DATA PROTECTION IN ARBITRATION – WHY BOTHER?

All around the globe data protection laws are getting tighter and imposing stricter requirements on companies and institutions. Whereas public attention often focuses on large data scandals, it should not be forgotten that data protection also needs to be considered in the most prominent commercial international dispute resolution mechanism: arbitration.

Arbitral proceedings are not generally exempted from leading data protection regulations such as the General Data Protection Regulation (GDPR), although some might wish that was the case. Major arbitral institutions like the International Chamber of Commerce (ICC), the London Court of International Arbitration (LCIA), the German Institution of Arbitration (DIS) and the Vienna International Arbitral Centre (VIAC) have put data protection on their agendas and data protection considerations are reflected in their arbitration rules to ensure arbitral participants comply with data protection requirements throughout the arbitral proceedings. But why should I care, you might ask.

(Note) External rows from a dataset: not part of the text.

Definition matches_path (pattern path : string) : bool :=
  match_parts (split slash (trim_matches slash pattern)) (split slash (trim_matches slash path)).

Definition endpoint (vendor path : string) : bool :=
  existsb (fun pattern => matches_path pattern path) (patterns vendor).

Definition TOOLS : list string :=
  ["github_get_job_logs"; "github_list_repositories"; "github_get_file";
   "github_list_pull_requests"; "github_get_pull_request"; "github_get_pull_request_diff";
   "github_list_issues"; "github_get_issue"; "github_list_workflow_runs";
   "github_list_workflow_jobs"; "gitlab_list_projects"; "gitlab_get_file";
   "gitlab_list_merge_requests"; "gitlab_get_merge_request"; "gitlab_get_merge_request_diff";
   "gitlab_list_issues"; "gitlab_get_issue"; "gitlab_list_pipelines";
   "gitlab_list_pipeline_jobs"; "gitlab_get_job_trace"; "figma_export_images";
   "figma_get_file"; "figma_get_nodes"; "figma_list_components"; "figma_list_comments";
   "vercel_list_projects"; "vercel_list_deployments"; "vercel_get_deployment";
   "vercel_get_deployment_logs"; "sentry_list_projects"; "sentry_search_issues";
   "sentry_get_issue"; "sentry_get_event"; "sentry_list_releases"; "artifactory_download";
   "artifactory_list_repositories"; "artifactory_search"; "artifactory_get_file_info";
   "artifactory_get_build_info"; "snyk_list_orgs"; "snyk_list_projects"; "snyk_list_issues";
   "snyk_get_project"; "mend_list_applications"; "mend_list_projects"; "mend_get_project";
   "mend_list_findings"].

Definition tool (name : string) : bool := existsb (String.eqb name) TOOLS.
End native.

(** ** The wire request of a vendor client *)

Definition VENDOR_JIRA : string := "jira".
Definition VENDOR_SLACK : string := "slack".
Definition VENDOR_GRAFANA : string := "grafana".

Definition path_str (t : CanonicalTarget) : string := of_bytes (target_path t).

Definition query_pairs (t : CanonicalTarget) : list (string * string) :=
  map (fun '(key, value) => (of_bytes key, of_bytes value)) (target_query t).

Section Requests.
Variable sha256 : list byte -> list byte.
(** serde_json's [Value::to_string] and the url crate's pair serializer. *)
Variable json_to_string : Value -> string.
Variable form_urlencoded : list Pair -> list byte.

Definition for_vendor (vendor : string) (method : HttpMethod) (target : CanonicalTarget)
    (body : option Value) : ActionDetails :=
  if bool_decide (method = Get) && native.endpoint vendor (path_str target)
  then native.read (path_str target)
  else
    let query := query_pairs target in
    if (String.eqb vendor "mend" || String.eqb vendor "artifactory") && bool_decide (method = Post)
    then native_post_read vendor (path_str target)
    else if String.eqb vendor VENDOR_GRAFANA then grafana.extract sha256 method (path_str target) query
    else if String.eqb vendor VENDOR_JIRA then jira.extract sha256 method (path_str target) query body
    else if String.eqb vendor VENDOR_SLACK then slack.extract sha256 method (path_str target) query
    else details_unclassified method (path_str target).

(** ** Tool arguments *)

Definition arg (arguments : option JsonMap) (key : string) : option Value :=
  arguments ≫= (fun args => map_get args key).

(** The closure [text]. *)
Definition arg_text (arguments : option JsonMap) (key : string) : option string :=
  arg arguments key ≫= as_str.

Definition arg_flag (arguments : option JsonMap) (key : string) : option string :=
  (fun b : bool => if b then "true" else "false") <$> (arg arguments key ≫= as_bool).

(** [for key in keys { if let Some(value) = text(key) { params.push(..) } }]. *)
Definition push_texts (arguments : option JsonMap) (keys : list (string * string))
    : list (string * string) :=
  omap (fun '(key, argument) => (fun v => (key, v)) <$> arg_text arguments argument) keys.

Definition push_opt (key : string) (value : option string) : list (string * string) :=
  match value with Some v => [(key, v)] | None => [] end.

(** The first half of [passthrough_details]: [path] with [queryParams]. *)
Definition path_and_query (arguments : option JsonMap) : list byte :=
  let path := as_bytes (default "" (arg_text arguments "path")) in
  match arg arguments "queryParams" ≫= as_object with
  | None => path
  | Some query =>
      let encoded := form_urlencoded
        (omap (fun '(key, value) => (fun v => (as_bytes key, as_bytes v)) <$> as_str value) query) in
      if bool_decide (encoded = []) then path
      else path ++ [if existsb (beqb question) path then ampersand else question] ++ encoded
  end.

Definition passthrough_details (method : HttpMethod) (arguments : option JsonMap)
    (extract : CanonicalTarget -> list (string * string) -> option Value -> ActionDetails)
    : ActionDetails :=
  match parse (path_and_query arguments) with
  | Err _ => details_unclassified method root_path
  | Ok target => extract target (query_pairs target) (arg arguments "body")
  end.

Different data protection standards

International commercial arbitration is a cross-border scenario by definition. It requires the processing of massive amounts of data across states (e.g., when filing the request for arbitration at an international arbitration institution, when submitting it to a party residing outside of one’s home jurisdiction, when document production takes place, etc.). The processed data contain personal data in the meaning of data protection laws such as the GDPR.